Nosocomial Outbreak of Port-site Infection due to Atypical Mycobacteria following Laparoscopy: Suggested Infection Control Strategies DC22-DC25
Dr. Moumita Sardar,
Department of Microbiology, Faculty of Medicine and Health Sciences, SGT University, Gurugram, Haryana, India.
Introduction: Atypical mycobacteria can survive in conditions that make them hard to eradicate, despite using the standard decontamination procedures and protocols. Thus, errors in sterilisation techniques for laparoscopic instruments can be responsible for outbreaks caused by such bacteria and make it a problem mainly affecting developing countries including India.
Aim: To investigate the outbreak of postlaparoscopic wound infection caused by atypical mycobacteria.
Materials and Methods: An institution based cross-sectional study was conducted over a two-month period from January 2020 to February 2020. A total of 14 patients presented with postlaparoscopic surgical site wound infections were evaluated with Ziehl-Neelsen (ZN) staining and pus culture on Lowenstein Jensen (LJ) medium and subsequently treated with appropriate antibiotics. For further investigation of the outbreak, environmental samples were collected and isolation rates (percentage) of atypical mycobacteria from these samples were analysed.

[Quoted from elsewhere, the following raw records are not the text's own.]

Lemma hstep_size e s s' : hstep e s = Some s' → wp_size (php_pool s') = wp_size (php_pool s).
Proof.
  destruct s as [po li m dn ha an re rq rf]. intros H0. destruct e; simpl in H0.
  - apply bind_Some in H0 as (po' & Hs & [= <-]). simpl. by apply (wstep_size (EvSubmit request c)).
  - by injection H0 as <-.
  - unfold pass_limiter in H0. apply bind_Some in H0 as (r & _ & H0).
    destruct (_ || _); [done|]. destruct (_ && _); [done|].
    apply bind_Some in H0 as ([[] li'] & _ & H0); by injection H0 as <-.
  - unfold finish_hashing in H0. apply bind_Some in H0 as (r & _ & H0).
    destruct (negb _); [done|]. destruct (_ && _); [done|]. by injection H0 as <-.
  - unfold hash_pool_event in H0. destruct (is_submission e); [done|].
    apply bind_Some in H0 as (po' & Hs & H0). apply wstep_size in Hs.
    destruct e; try destruct (bool_decide _); try done; by injection H0 as <-.
Qed.
Lemma hrun_size es s s' : hrun es s = Some s' → wp_size (php_pool s') = wp_size (php_pool s).
Proof.
  revert s. induction es as [|e es IH]; simpl; intros s Hr; [by injection Hr as <-|].
  apply bind_Some in Hr as (s1 & Hs1 & Hr). rewrite (IH _ Hr). by eapply hstep_size.
Qed.
End lemmas.

Lemma stops_stopped {J} (s s' : WorkerPool J) : stops s s' → wp_started s' = false ∧ wp_stopping s' = false.
Proof.
  intros [|s1 es s2 s3 _ _ _ Hst Hcl Hs]; [done|]. destruct s2 as [n st sp q cl qu ca ws [su co pr aw ql av] ac ex pa].
  simpl in *. subst. unfold Stop_close in Hs. simpl in Hs. destruct (negb _); [done|]. by injection Hs as <-.
Qed.
Lemma worker_progress config s i w : wsc_closed (wpr_scheduler s) = true →
  wpr_workers s !! i = Some w → w ≠ WorkerGone →
  ∃ e s', is_turn e ∧ warmer_step config e s = Some s' ∧ (work_left s' < work_left s)%nat ∧
    wsc_closed (wpr_scheduler s') = true ∧ wpr_accepted s' = wpr_accepted s ∧
    wpr_goroutine s' = wpr_goroutine s.
Proof.
  destruct s as [[q cl] ws g t sc st ac pr pa]. simpl. intros -> Hi Hw. destruct w as [|task|]; [| |done].
  - exists (PReceive i). simpl. unfold worker_turn. simpl. rewrite Hi. unfold worker_receive, work_left.
    destruct q as [|task rest]; simpl; eexists; (split; [by exists i; left|]); (split; [done|]); simpl.
    + pose proof (weight_insert ws i _ WorkerGone Hi) as Hs. simpl in Hs. split_and!; try done. lia.
    + pose proof (weight_insert ws i _ (WorkerBusy task) Hi) as Hs. simpl in Hs. split_and!; try done. lia.
  - exists (PProcessed i). simpl. unfold worker_done, work_left. simpl. rewrite Hi. eexists.
    split; [by exists i; right|]. split; [done|]. simpl.
    pose proof (weight_insert ws i _ WorkerIdle Hi) as Hs. simpl in Hs. split_and!; try done. lia.
Qed.

Lemma someone_left ws : Forall (λ w, w = WorkerGone) ws ∨ ∃ i w, ws !! i = Some w ∧ w ≠ WorkerGone.
Proof.
  induction ws as [|w ws [IH|(i & w' & Hi & Hw)]]; [by left| |by right; exists (S i), w'].
  destruct w; [by right; exists 0%nat, WorkerIdle | by right; exists 0%nat, (WorkerBusy task) | left; by constructor].
Qed.

Lemma workers_finish config s : wsc_closed (wpr_scheduler s) = true →
  ∃ es s', Forall is_turn es ∧ warmer_run config es s = Some s' ∧
    Forall (λ w, w = WorkerGone) (wpr_workers s') ∧ wpr_accepted s' = wpr_accepted s ∧
    wpr_goroutine s' = wpr_goroutine s.
Proof.
  remember (work_left s) as n eqn:En. revert s En. induction n as [n IH] using lt_wf_ind. intros s En Hcl.
  destruct (someone_left (wpr_workers s)) as [Hall|(i & w & Hi & Hw)].
  - exists [], s. by split_and!.
  - destruct (worker_progress config s i w Hcl Hi Hw) as (e & s1 & He & Hs & Hlt & Hcl1 & Hac & Hg).
    destruct (IH (work_left s1) ltac:(lia) s1 eq_refl Hcl1) as (es & s' & Hes & Hr & Hall & Hac' & Hg').
    exists (e :: es), s'. split; [by constructor|]. simpl. rewrite Hs. split; [done|].
    split; [done|]. split; congruence.
Qed.
(** Starting from the empty store, whatever lookups are made from the two
    screens: every entry of the store is the non-empty text of a result
    all of whose vendors have a result text; a lookup of a stored key makes
    no request; and a further lookup only adds to the store, leaving every
    entry as it is. *)
Theorem cache_holds_normalized_results (store : gmap string string) :
  rtc lookup_step ∅ store ->
  (forall key text,
      store !! key = Some text ->
      text <> "" /\ exists r, text = JSON_stringify r /\ normalized r) /\
  (forall key net (w : World Home.State),
      is_Some (store !! key) -> matches_sha256 key = true -> storage w = store ->
      http_calls (events_of (Home.lookup net key) w) = 0%nat) /\
  (forall key net (w : World Explore.State),
      is_Some (store !! key) -> storage w = store ->
      http_calls (events_of (Explore.checkVirusTotal net key) w) = 0%nat) /\
  (forall store', lookup_step store store' -> store ⊆ store').
Proof.
  intros Hreach.
  assert (Hinv : written_by_lookups store).
  { assert (Hall : forall a b, rtc lookup_step a b ->
                     written_by_lookups a -> written_by_lookups b).
    { induction 1 as [|x y z Hxy _ IH]; intros Hx; [exact Hx|].
      exact (IH (lookup_step_written x y Hxy Hx)). }
    apply (Hall _ _ Hreach). intros key text Hkey.
    rewrite lookup_empty in Hkey. discriminate. }
  assert (Htruthy : forall key text, store !! key = Some text -> text <> "").
  { intros key text Hkey. destruct (Hinv key text Hkey) as (r & -> & _).
    apply JSON_stringify_truthy. }
  split; [|split; [|split]].
  - intros key text Hkey. split; [exact (Htruthy key text Hkey)|exact (Hinv key text Hkey)].
  - intros key net w [text Hkey] Hok <-.
    exact (proj1 (follows_hit hash_flow _ quiet_hash_prefix hash_flow_follows
                    net key w text Hok Hkey (Htruthy key text Hkey))).
  - intros key net w [text Hkey] <-.
    exact (proj1 (follows_hit file_flow _ quiet_file_prefix file_flow_follows
                    net key w text eq_refl Hkey (Htruthy key text Hkey))).
  - intros store' Hstep. destruct Hstep as [net input w|net hash w].
    + rewrite Home_lookup_storage. destruct (matches_sha256 input); [|reflexivity].
      apply lookup_storage_grows, Hinv.
    + rewrite checkVirusTotal_run. cbn. apply lookup_storage_grows, Hinv.
Qed.

Lemma hash_lookup_step_keys store store' :
  hash_lookup_step store store' ->
  (forall key, is_Some (store !! key) -> matches_sha256 key = true) ->
  forall key, is_Some (store' !! key) -> matches_sha256 key = true.
Proof.
  intros Hstep Hinv key Hkey. destruct Hstep as [net input w].
  rewrite Home_lookup_storage in Hkey.
  destruct (matches_sha256 input) eqn:Hv; [|exact (Hinv key Hkey)].
  unfold lookup_storage in Hkey.
  destruct (truthy (storage w !! input)); [exact (Hinv key Hkey)|].
  destruct (normalize (net (files_url input))); [|exact (Hinv key Hkey)].
  destruct (decide (input = key)) as [<-|Hdiff]; [exact Hv|].
  rewrite lookup_insert_ne in Hkey by exact Hdiff. exact (Hinv key Hkey).
Qed.

(** The hash screen never writes the store under a text that the pattern
    refuses: from the empty store, after any lookups of the hash screen,
    every key of the store is an accepted fingerprint, spelled as it was
    typed. *)
Theorem hash_screen_keys_are_fingerprints (store : gmap string string) (key : string) :
  rtc hash_lookup_step ∅ store ->
  is_Some (store !! key) ->
  matches_sha256 key = true.
Proof.
  intros Hreach. revert key.
  assert (Hall : forall a b, rtc hash_lookup_step a b ->
            (forall key, is_Some (a !! key) -> matches_sha256 key = true) ->
            forall key, is_Some (b !! key) -> matches_sha256 key = true).
  { induction 1 as [|x y z Hxy _ IH]; intros Hx; [exact Hx|].
    exact (IH (hash_lookup_step_keys x y Hxy Hx)). }
  apply (Hall _ _ Hreach). intros key [text Hkey].
  rewrite lookup_empty in Hkey. discriminate.
Qed.

(** The cards never fall back on their default text for a result that was
    fetched: every vendor of such a result has a result text, which the
    card of the hash screen shows as it is and the card of the file screen
    shows after 'Result: '; an engine that reported no result reads
    'Clean' on the hash screen, not 'No issues found'. *)
Theorem vendor_cards_show_normalized_result (answer : Settled ResponseBody)
    (r : ScanResult) (i : nat) (v : Vendor) (theme : ThemeColors) (delay : Z) :
  normalize answer = Fulfilled r ->
  vendors r !! i = Some v ->
  result v <> "" /\
  HomeRender.vendorResult (HomeRender.AnimatedVendorCard v theme delay) = result v /\
  ExploreRender.vendorResult (ExploreRender.AnimatedVendorCard v delay)
    = "Result: " ++ result v /\
  (forall engine data,
      truthy (engine_result data) = None ->
      HomeRender.vendorResult
        (HomeRender.AnimatedVendorCard (to_vendor (engine, data)) theme delay)
        = "Clean").
Proof.
  intros Hr Hv.
  assert (Hresult : result v <> "").
  { pose proof (normalize_normalized _ _ Hr) as Hnorm. unfold normalized in Hnorm.
    apply (proj1 (Forall_lookup _ _) Hnorm i v Hv). }
  split; [exact Hresult|]. split; [|split].
  - destruct v as [name res cat]. cbn in *.
    destruct (String.eqb_spec res ""); [contradiction|]. reflexivity.
  - destruct v as [name res cat]. cbn in *.
    destruct (String.eqb_spec res ""); [contradiction|]. reflexivity.
  - intros engine data Hnone. unfold to_vendor, truthy in *.
    destruct (engine_result data) as [res|]; [|reflexivity].
    destruct (String.eqb_spec res ""); [subst res; reflexivity|discriminate].
Qed.
End CacheContents.

Lemma cache_holds_normalized_results_witness :
  let store :=
    storage (snd (Home.lookup (H := Sample.runtime) Sample.net_ok Sample.lower_hash
                    (world Home.initial ∅))) in
  store !! Sample.lower_hash = Some (Sample.json_ScanResult Sample.scan) /\
  Sample.json_ScanResult Sample.scan <> "".
Proof.
  cbn zeta. split; [reflexivity|].
  refine (proj1 (proj1 (cache_holds_normalized_results (H := Sample.runtime)
                          (storage (snd (Home.lookup (H := Sample.runtime) Sample.net_ok
                                           Sample.lower_hash (world Home.initial ∅)))) _)
                   Sample.lower_hash (Sample.json_ScanResult Sample.scan) eq_refl)).
  apply rtc_once.
  exact (step_hash Sample.net_ok Sample.lower_hash (world Home.initial ∅)).
Defined.
(** X10.  With a key and an answer that knows the subject, the verdict is
    the presence of a ban under [all] or ['all features'], the detail is
    always a string, and both backpack.tf flags of the cache are set: the
    ban flag to the verdict, the scammer flag to the test
    [steamrep_scammer === 1]. *)
Theorem isBptfBanned_user_found (st : State) (data : BPTFGetUserInfo) (user : BptfUser) :
  truthy_string (bptfApiKey (options self)) = true →
  backpack_tf net = Response data →
  users data !! steamID self = Some user →
  ∃ b reason sc,
    fst (isBptfBanned self net st) = Resolved (Some (SiteResult.mk b (Some reason))) ∧
    (b = true ↔ ∃ bs, bans user = Some bs ∧ (is_Some (all bs) ∨ is_Some (all_features bs))) ∧
    (sc = true ↔ ∃ bs, bans user = Some bs ∧ steamrep_scammer bs = Some 1) ∧
    cache (snd (isBptfBanned self net st)) =
      set_isBptfSteamRepBanned sc (set_isBptfBanned b (cache st)).
Proof.
  intros Hkey Hnet Huser.
  unfold isBptfBanned, run_check, isBptfBanned_start, isBptfBanned_response,
    isBptfBanned_then.
  rewrite Hkey, Hnet. run. rewrite Huser. run.
  do 3 eexists. split; [reflexivity|]. split; [|split; [|reflexivity]].
  - destruct (bans user) as [bs|].
    + rewrite orb_true_iff, !bool_decide_eq_true. split.
      * intros H. by exists bs.
      * by intros (bs' & [= <-] & H).
    + split; [done | by intros (? & ? & _)].
  - destruct (bans user) as [bs|].
    + rewrite bool_decide_eq_true. split.
      * intros H. by exists bs.
      * by intros (bs' & [= <-] & H).
    + split; [done | by intros (? & ? & _)].
Qed.

(** X11.  With a key, a failed request and an answer that does not know
    the subject both give [undefined], and the flags of an earlier answer
    stay in the cache. *)
Theorem isBptfBanned_unavailable (st : State) :
  truthy_string (bptfApiKey (options self)) = true →
  (∃ err, backpack_tf net = Failure err) ∨
  (∃ data, backpack_tf net = Response data ∧ users data !! steamID self = None) →
  fst (isBptfBanned self net st) = Resolved None ∧
  cache (snd (isBptfBanned self net st)) = cache st.
Proof.
  intros Hkey Hnet.
  unfold isBptfBanned, run_check, isBptfBanned_start, isBptfBanned_response,
    isBptfBanned_then, isBptfBanned_catch.
  rewrite Hkey. destruct Hnet as [[err ->]|(data & -> & Huser)]; run;
    rewrite ?Huser; run; by destruct logging.
Qed.

(** X12.  The order of the two answers matters.  With steamrep.com down:
    if the backpack.tf answer (subject known) is handled first, the
    steamrep check resolves with backpack.tf's scammer flag; handled on a
    cache that does not know that flag, it resolves [undefined]. *)
Theorem steamrep_after_backpack (st : State) (data : BPTFGetUserInfo) (user : BptfUser)
    (err : JsError) :
  truthy_string (bptfApiKey (options self)) = true →
  backpack_tf net = Response data →
  users data !! steamID self = Some user →
  steamrep_com net = Failure err →
  (∃ sc, fst (isSteamRepMarked self net (snd (isBptfBanned self net st))) =
           Resolved (Some (SiteResult.mk sc None)) ∧
         (sc = true ↔ ∃ bs, bans user = Some bs ∧ steamrep_scammer bs = Some 1)) ∧
  (_isBptfSteamRepBanned (cache st) = None →
     fst (isSteamRepMarked self net st) = Resolved None).
Proof.
  intros Hkey Hnet Huser Hdown.
  unfold isSteamRepMarked, isBptfBanned, run_check, isSteamRepMarked_start,
    isSteamRepMarked_response, isSteamRepMarked_catch, isBptfBanned_start,
    isBptfBanned_response, isBptfBanned_then.
  rewrite Hkey, Hnet, Hdown. run. rewrite Huser. run. split.
  - destruct logging; run; eexists; (split; [reflexivity|]);
      (destruct (bans user) as [bs|];
       [ rewrite bool_decide_eq_true; split;
         [ intros H; by exists bs | by intros (bs' & [= <-] & H) ]
       | split; [done | by intros (? & ? & _)] ]).
  - intros Hnone. destruct logging; run; by rewrite Hnone.
Qed.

Results: All the patients included in the study were diagnosed with postlaparoscopic surgical site wound infections caused by atypical mycobacteria. Infection control investigation of the Operation Theatres (OTs) revealed multiple sources of atypical mycobacterial contamination viz., laparoscopic surgical instruments, used disinfectant (gluteraldehyde disinfectant solution) and tap aerators.
Conclusion: Negative routine bacterial culture report of samples collected from port-sites should be further investigated for other aetiology e.g., atypical mycobacteria which do not grow on routine bacterial culture. Since high indices of suspicion followed by timely and efficient management of patients with postlaparoscopic surgical site infection are of critical importance.